(* ===== verification/ProvisioningCC.v ===== *)
(** * The provisioning list command class (src/src/CC_provisioning_list.c)

    Clients read and change the provisioning list with four commands: Set,
    Delete, Get and Iteration Get.  After every command the controller is told to
    listen for new nodes, or not to, as the list has become
    ([NetworkManagement_smart_start_init_if_pending]).

    A frame is the memory from [pData] on, which may go on after the [bDatalen]
    bytes of the frame, and reads as 0 where nothing is known.  The handler sends
    the first bytes of its static buffer [buf]; a report is the list of the bytes
    written there.  Look-ups in the resource directory and the state of network
    management are arguments ([pvl_env]). *)

From S2P Require Import Prelude Nodemask Provisioning ZgwStr.
#[local] Open Scope Z_scope.

Inductive command_handler_codes_t :=
| COMMAND_HANDLED | COMMAND_PARSE_ERROR | COMMAND_BUSY | COMMAND_NOT_SUPPORTED | CLASS_NOT_SUPPORTED | COMMAND_POSTPONED | COMMAND_CLASS_DISABLED.
#[export] Instance codes_dec : EqDecision command_handler_codes_t.
Proof. solve_decision. Defined.

Definition COMMAND_CLASS_PROVISIONING_LIST : Z := 0x78.
Definition COMMAND_PROVISION_SET : Z := 0x01.
Definition COMMAND_PROVISION_DELETE : Z := 0x02.
Definition COMMAND_PROVISION_ITER_GET : Z := 0x03.
Definition COMMAND_PROVISION_ITER_REPORT : Z := 0x04.
Definition COMMAND_PROVISION_GET : Z := 0x05.
Definition COMMAND_PROVISION_REPORT : Z := 0x06.
Definition PROVISIONING_LIST_DSK_LENGTH_MASK : Z := 0x1F.
Definition PROVISIONING_LIST_OPT_CRITICAL_FLAG : Z := 0x01.
Definition PVS_TLV_TYPE_PRODUCT_TYPE : Z := 0.
Definition PVS_TLV_TYPE_PRODUCT_ID : Z := 1.
Definition PVS_TLV_TYPE_MAX_INCL_REQ_INTERVAL : Z := 2.
Definition PVS_TLV_TYPE_UUID16 : Z := 3.
Definition PVS_TLV_TYPE_NAME : Z := 0x32.
Definition PVS_TLV_TYPE_LOCATION : Z := 0x33.
Definition PVS_TLV_TYPE_STATUS : Z := 0x34.
Definition PVS_TLV_TYPE_BOOTSTRAP_MODE : Z := 0x36.
Definition PVS_TLV_TYPE_NETWORK_INFO : Z := 0x37.
Definition PVS_NETSTATUS_NOT_IN_NETWORK : Z := 0.
Definition PVS_NETSTATUS_INCLUDED : Z := 1.
Definition PVS_NETSTATUS_FAILING : Z := 2.
Definition TLV_NOT_PRESENT : Z := 0xFFFF.
Definition ADD_NODE_SMART_START : Z := 9.
Definition ADD_NODE_STOP : Z := 5.
Definition ADD_NODE_OPTION_NETWORK_WIDE : Z := 0x40.
Definition ADD_NODE_OPTION_SFLND : Z := 0x10.
Definition BUF_SIZE : Z := 2000.

(** ** State and environment *)

Record pvl_env := mkPvlEnv {
  pl_env : pvs_env;
  rd_lookup_by_dsk : list Z -> option (Z * bool);   (* node and whether it is failing *)
  smart_start_idle : bool;                          (* enabled, not probing, idle *)
  skip_flirs : bool                                 (* should_skip_flirs_nodes_be_used *)
}.

(** [pvl_null]: the handler has used an iterator that could not be allocated. *)
Record pvl := mkPvl {
  pl : pvs; curr_iter : option provisioning_list_iter; pvl_sent : list (list Z); pvl_add_mode : list Z; pvl_null : bool
}.
#[export] Instance pvl_eta : EtaRecord pvl := fun s => mkPvl (pl s) (curr_iter s) (pvl_sent s) (pvl_add_mode s) (pvl_null s).

Definition ZW_SendDataZIP (r : list Z) (st : pvl) : pvl := st <| pvl_sent := pvl_sent st ++ [r] |>.

(** [n] bytes from [off] on. *)
Definition mem_bytes (mem : list Z) (off n : Z) : list Z := map (fun i => rd mem (off + Z.of_nat i)) (seq 0 (Z.to_nat n)).

Definition NetworkManagement_smart_start_init_if_pending (E : pvl_env) (st : pvl) : pvl :=
  if negb (smart_start_idle E) then st
  else if 0 <? provisioning_list_pending_count (fun d => bool_decide (is_Some (rd_lookup_by_dsk E d))) (pl st) then
    let mode := Z.lor ADD_NODE_SMART_START ADD_NODE_OPTION_NETWORK_WIDE in
    st <| pvl_add_mode := pvl_add_mode st ++ [if skip_flirs E then Z.lor mode ADD_NODE_OPTION_SFLND else mode] |>
  else st <| pvl_add_mode := pvl_add_mode st ++ [ADD_NODE_STOP] |>.

(** ** Reports *)

Definition tlv_report (t : pvs_tlv) : list Z :=
  [u8 (Z.lor (Z.shiftl (tlv_type t) 1) (provisioning_list_tlv_crt_flag (tlv_type t))); tlv_length t] ++ take (Z.to_nat (tlv_length t)) (tlv_value t).

Definition network_info (E : pvl_env) (d : list Z) : list Z :=
  match rd_lookup_by_dsk E d with
  | None => [0; PVS_NETSTATUS_NOT_IN_NETWORK; 0; 0]
  | Some (nodeid, failing) =>
      [if is_lr_node nodeid then 0 else u8 nodeid; if failing : bool then PVS_NETSTATUS_FAILING else PVS_NETSTATUS_INCLUDED]
      ++ (if is_lr_node nodeid then [u8 (Z.shiftr nodeid 8); Z.land nodeid 0xFF] else [0; 0])
  end.

Definition CC_provisioning_list_add_tlvs (E : pvl_env) (p : provision) : list Z :=
  [Z.lor (Z.shiftl PVS_TLV_TYPE_BOOTSTRAP_MODE 1) 1; 1; u8 (bootmode p)]
  ++ [Z.lor (Z.shiftl PVS_TLV_TYPE_STATUS 1) 1; 1; u8 (pvs_status p)]
  ++ [Z.shiftl PVS_TLV_TYPE_NETWORK_INFO 1; 4] ++ network_info E (default [] (dsk p))
  ++ concat (map tlv_report (tlv_list p)).

Definition dsk_report (p : provision) : list Z :=
  Z.land (dsk_len p) PROVISIONING_LIST_DSK_LENGTH_MASK :: take (Z.to_nat (dsk_len p)) (default [] (dsk p)).

Definition CC_provisioning_list_build_report (E : pvl_env) (entry : option provision) (seqNo : Z) : list Z :=
  [COMMAND_CLASS_PROVISIONING_LIST; COMMAND_PROVISION_REPORT; u8 seqNo]
  ++ match entry with None => [0] | Some p => dsk_report p ++ CC_provisioning_list_add_tlvs E p end.

(** ** Set *)

(** What the loop over the records of the frame collects. *)
Record set_tlvs := mkSet {
  t_name : option (list Z); t_location : option (list Z); t_product_id : option (list Z); t_product_type : option (list Z);
  t_interval : Z; t_uuid16 : option (list Z); t_mode : Z; t_status : Z; t_keys : Z
}.
#[export] Instance set_tlvs_eta : EtaRecord set_tlvs := fun s =>
  mkSet (t_name s) (t_location s) (t_product_id s) (t_product_type s) (t_interval s) (t_uuid16 s) (t_mode s) (t_status s) (t_keys s).
Definition no_tlvs : set_tlvs := mkSet None None None None TLV_NOT_PRESENT None TLV_NOT_PRESENT TLV_NOT_PRESENT TLV_NOT_PRESENT.

(** One record at [tlv]; nothing is a parse error. *)
Definition set_one_tlv (mem : list Z) (tlv : Z) (a : set_tlvs) : option set_tlvs :=
  let type := rd mem tlv in
  let len := rd mem (tlv + 1) in
  let v := mem_bytes mem (tlv + 2) len in
  let t := Z.shiftr type 1 in
  if t =? PVS_TLV_TYPE_NAME then Some (a <| t_name := Some v |>)
  else if t =? PVS_TLV_TYPE_LOCATION then Some (a <| t_location := Some v |>)
  else if t =? PVS_TLV_TYPE_BOOTSTRAP_MODE then Some (a <| t_mode := rd mem (tlv + 2) |>)
  else if t =? PVS_TLV_TYPE_PRODUCT_TYPE then if len <? 4 then None else Some (a <| t_product_type := Some v |>)
  else if t =? PVS_TLV_TYPE_PRODUCT_ID then if len <? 8 then None else Some (a <| t_product_id := Some v |>)
  else if t =? PVS_TLV_TYPE_STATUS then if len <? 1 then None else Some (a <| t_status := rd mem (tlv + 2) |>)
  else if t =? PVS_TLV_TYPE_NETWORK_INFO then Some a
  else if t =? PVS_TLV_TYPE_ADV_JOIN then if len <? 1 then None else Some (a <| t_keys := rd mem (tlv + 2) |>)
  else if t =? PVS_TLV_TYPE_MAX_INCL_REQ_INTERVAL then if len <? 1 then None else Some (a <| t_interval := rd mem (tlv + 2) |>)
  else if t =? PVS_TLV_TYPE_UUID16 then if len <? 17 then None else Some (a <| t_uuid16 := Some (mem_bytes mem (tlv + 2) 17) |>)
  else if truth (Z.land type PROVISIONING_LIST_OPT_CRITICAL_FLAG) then None
  else Some a.

(** Every round takes two bytes at least: the length of the frame is fuel enough. *)
Fixpoint set_tlv_loop (fuel : nat) (mem : list Z) (tlv end_ : Z) (a : set_tlvs) : option set_tlvs :=
  match fuel with
  | O => Some a
  | S fuel =>
      if tlv <? end_ - 2 then
        let len := rd mem (tlv + 1) in
        if end_ <? tlv + 2 + len then Some a
        else match set_one_tlv mem tlv a with
             | Some a => set_tlv_loop fuel mem (tlv + 2 + len) end_ a
             | None => None
             end
      else Some a
  end.

Definition name_accepted (v : option (list Z)) (valid : list Z -> Z -> bool) : bool :=
  match v with Some v => (Zlength v =? 0) || valid v (Zlength v) | None => true end.

Definition tlv_set_opt (E : pvl_env) (i : nat) (type : Z) (v : option (list Z)) (st : pvs) : pvs :=
  match v with Some v => snd (provisioning_list_tlv_set (pl_env E) i type v st) | None => st end.
Definition present (z : Z) : option (list Z) := if z =? TLV_NOT_PRESENT then None else Some [Z.land z 0xFF].

(** The entry, old or new; nothing if there is no room. *)
Definition set_entry (E : pvl_env) (d : list Z) (a : set_tlvs) (st : pvs) : option nat * pvs :=
  match provisioning_list_dev_get d st with
  | None =>
      let mode := if t_mode a =? TLV_NOT_PRESENT then PVS_BOOTMODE_SMART_START else t_mode a in
      provisioning_list_dev_add (pl_env E) d mode st
  | Some i => (Some i, if t_mode a =? TLV_NOT_PRESENT then st else provisioning_list_bootmode_set (pl_env E) i (t_mode a) st)
  end.

Definition set_records (E : pvl_env) (i : nat) (a : set_tlvs) (st : pvs) : pvs :=
  let st := if t_status a =? TLV_NOT_PRESENT then st else provisioning_list_status_set (pl_env E) i (t_status a) st in
  let st := tlv_set_opt E i PVS_TLV_TYPE_NAME (t_name a) st in
  let st := tlv_set_opt E i PVS_TLV_TYPE_LOCATION (t_location a) st in
  let st := tlv_set_opt E i PVS_TLV_TYPE_ADV_JOIN (present (t_keys a)) st in
  let st := tlv_set_opt E i PVS_TLV_TYPE_PRODUCT_TYPE (t_product_type a) st in
  let st := tlv_set_opt E i PVS_TLV_TYPE_PRODUCT_ID (t_product_id a) st in
  let st := tlv_set_opt E i PVS_TLV_TYPE_MAX_INCL_REQ_INTERVAL (present (t_interval a)) st in
  tlv_set_opt E i PVS_TLV_TYPE_UUID16 (t_uuid16 a) st.

Definition provision_set (E : pvl_env) (mem : list Z) (bDatalen : Z) (st : pvl) : command_handler_codes_t * pvl :=
  let dsklen := Z.land (rd mem 3) PROVISIONING_LIST_DSK_LENGTH_MASK in
  if bDatalen <? 4 + dsklen then (COMMAND_PARSE_ERROR, st)
  else if dsklen <? 16 then (COMMAND_PARSE_ERROR, st)
  else match set_tlv_loop (Z.to_nat bDatalen) mem (4 + dsklen) bDatalen no_tlvs with
       | None => (COMMAND_PARSE_ERROR, st)
       | Some a =>
           if negb (name_accepted (t_name a) is_valid_mdns_name) then (COMMAND_PARSE_ERROR, st)
           else if negb (name_accepted (t_location a) is_valid_mdns_location) then (COMMAND_PARSE_ERROR, st)
           else let '(i, l) := set_entry E (mem_bytes mem 4 dsklen) a (pl st) in
                (COMMAND_HANDLED, st <| pl := match i with Some i => set_records E i a l | None => l end |>)
       end.

(** ** Delete, iteration and Get *)

Definition provision_delete (E : pvl_env) (mem : list Z) (bDatalen : Z) (st : pvl) : command_handler_codes_t * pvl :=
  let dsklen := Z.land (rd mem 3) PROVISIONING_LIST_DSK_LENGTH_MASK in
  if (4 <=? bDatalen) && (dsklen =? 0) then (COMMAND_HANDLED, st <| pl := provisioning_list_clear (pl_env E) (pl st) |>)
  else if bDatalen <? 4 + dsklen then (COMMAND_PARSE_ERROR, st)
  else (COMMAND_HANDLED, st <| pl := snd (provisioning_list_dev_remove (pl_env E) (mem_bytes mem 4 dsklen) (pl st)) |>).

(** The report on the next device of the iterator. *)
Definition iter_report (E : pvl_env) (seqNo : Z) (it : provisioning_list_iter) (st : pvl) : pvl :=
  let '(entry, it) := provisioning_list_iter_get_next it (pl st) in
  let st := st <| curr_iter := Some it |> in
  let hdr := [COMMAND_CLASS_PROVISIONING_LIST; COMMAND_PROVISION_ITER_REPORT; seqNo; u8 (it_cnt it - it_next it)] in
  match entry with
  | None => ZW_SendDataZIP (hdr ++ [0]) st
  | Some i =>
      let l := if pvs_status (slot (pl st) i) =? PVS_STATUS_PASSIVE then provisioning_list_status_set (pl_env E) i PVS_STATUS_PENDING (pl st) else pl st in
      let p := slot l i in
      ZW_SendDataZIP (hdr ++ dsk_report p ++ CC_provisioning_list_add_tlvs E p) (st <| pl := l |>)
  end.

Definition provision_iter_get (E : pvl_env) (mem : list Z) (st : pvl) : command_handler_codes_t * pvl :=
  let remaining := rd mem 3 in
  if remaining =? 0xFF then
    match provisioning_list_iterator_get (pl_env E) (pl st) with
    | Some it => (COMMAND_HANDLED, iter_report E (rd mem 2) it st)
    | None => (COMMAND_HANDLED, st <| curr_iter := None |> <| pvl_null := true |>)
    end
  else match curr_iter st with
       | None => (COMMAND_PARSE_ERROR, st)
       | Some it =>
           if remaining =? it_cnt it - it_next it then (COMMAND_HANDLED, iter_report E (rd mem 2) it st) else (COMMAND_PARSE_ERROR, st)
       end.

Definition provision_get (E : pvl_env) (mem : list Z) (st : pvl) : command_handler_codes_t * pvl :=
  let entry := provisioning_list_dev_get (mem_bytes mem 4 (rd mem 3)) (pl st) in
  (COMMAND_HANDLED, ZW_SendDataZIP (CC_provisioning_list_build_report E (slot (pl st) <$> entry) (rd mem 2)) st).

Definition PVL_CommandHandler (E : pvl_env) (mem : list Z) (bDatalen : Z) (st : pvl) : command_handler_codes_t * pvl :=
  let '(code, st) :=
    if bDatalen <? 2 then (COMMAND_PARSE_ERROR, st)
    else if rd mem 1 =? COMMAND_PROVISION_SET then provision_set E mem bDatalen st
    else if rd mem 1 =? COMMAND_PROVISION_DELETE then provision_delete E mem bDatalen st
    else if rd mem 1 =? COMMAND_PROVISION_ITER_GET then provision_iter_get E mem st
    else if rd mem 1 =? COMMAND_PROVISION_GET then provision_get E mem st
    else (COMMAND_NOT_SUPPORTED, st) in
  (code, NetworkManagement_smart_start_init_if_pending E st).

---*---

In the listing above, start at the line with "Record pvl_env := mkPvlEnv", go on through the line with "[Z.lor (Z.shiftl PVS_TLV_TYPE_BOOTSTRAP_MODE", and copy each of those lines exactly; leave out all the rest.

Record pvl_env := mkPvlEnv {
  pl_env : pvs_env;
  rd_lookup_by_dsk : list Z -> option (Z * bool);   (* node and whether it is failing *)
  smart_start_idle : bool;                          (* enabled, not probing, idle *)
  skip_flirs : bool                                 (* should_skip_flirs_nodes_be_used *)
}.

(** [pvl_null]: the handler has used an iterator that could not be allocated. *)
Record pvl := mkPvl {
  pl : pvs; curr_iter : option provisioning_list_iter; pvl_sent : list (list Z); pvl_add_mode : list Z; pvl_null : bool
}.
#[export] Instance pvl_eta : EtaRecord pvl := fun s => mkPvl (pl s) (curr_iter s) (pvl_sent s) (pvl_add_mode s) (pvl_null s).

Definition ZW_SendDataZIP (r : list Z) (st : pvl) : pvl := st <| pvl_sent := pvl_sent st ++ [r] |>.

(** [n] bytes from [off] on. *)
Definition mem_bytes (mem : list Z) (off n : Z) : list Z := map (fun i => rd mem (off + Z.of_nat i)) (seq 0 (Z.to_nat n)).

Definition NetworkManagement_smart_start_init_if_pending (E : pvl_env) (st : pvl) : pvl :=
  if negb (smart_start_idle E) then st
  else if 0 <? provisioning_list_pending_count (fun d => bool_decide (is_Some (rd_lookup_by_dsk E d))) (pl st) then
    let mode := Z.lor ADD_NODE_SMART_START ADD_NODE_OPTION_NETWORK_WIDE in
    st <| pvl_add_mode := pvl_add_mode st ++ [if skip_flirs E then Z.lor mode ADD_NODE_OPTION_SFLND else mode] |>
  else st <| pvl_add_mode := pvl_add_mode st ++ [ADD_NODE_STOP] |>.

(** ** Reports *)

Definition tlv_report (t : pvs_tlv) : list Z :=
  [u8 (Z.lor (Z.shiftl (tlv_type t) 1) (provisioning_list_tlv_crt_flag (tlv_type t))); tlv_length t] ++ take (Z.to_nat (tlv_length t)) (tlv_value t).

Definition network_info (E : pvl_env) (d : list Z) : list Z :=
  match rd_lookup_by_dsk E d with
  | None => [0; PVS_NETSTATUS_NOT_IN_NETWORK; 0; 0]
  | Some (nodeid, failing) =>
      [if is_lr_node nodeid then 0 else u8 nodeid; if failing : bool then PVS_NETSTATUS_FAILING else PVS_NETSTATUS_INCLUDED]
      ++ (if is_lr_node nodeid then [u8 (Z.shiftr nodeid 8); Z.land nodeid 0xFF] else [0; 0])
  end.

Definition CC_provisioning_list_add_tlvs (E : pvl_env) (p : provision) : list Z :=
  [Z.lor (Z.shiftl PVS_TLV_TYPE_BOOTSTRAP_MODE 1) 1; 1; u8 (bootmode p)]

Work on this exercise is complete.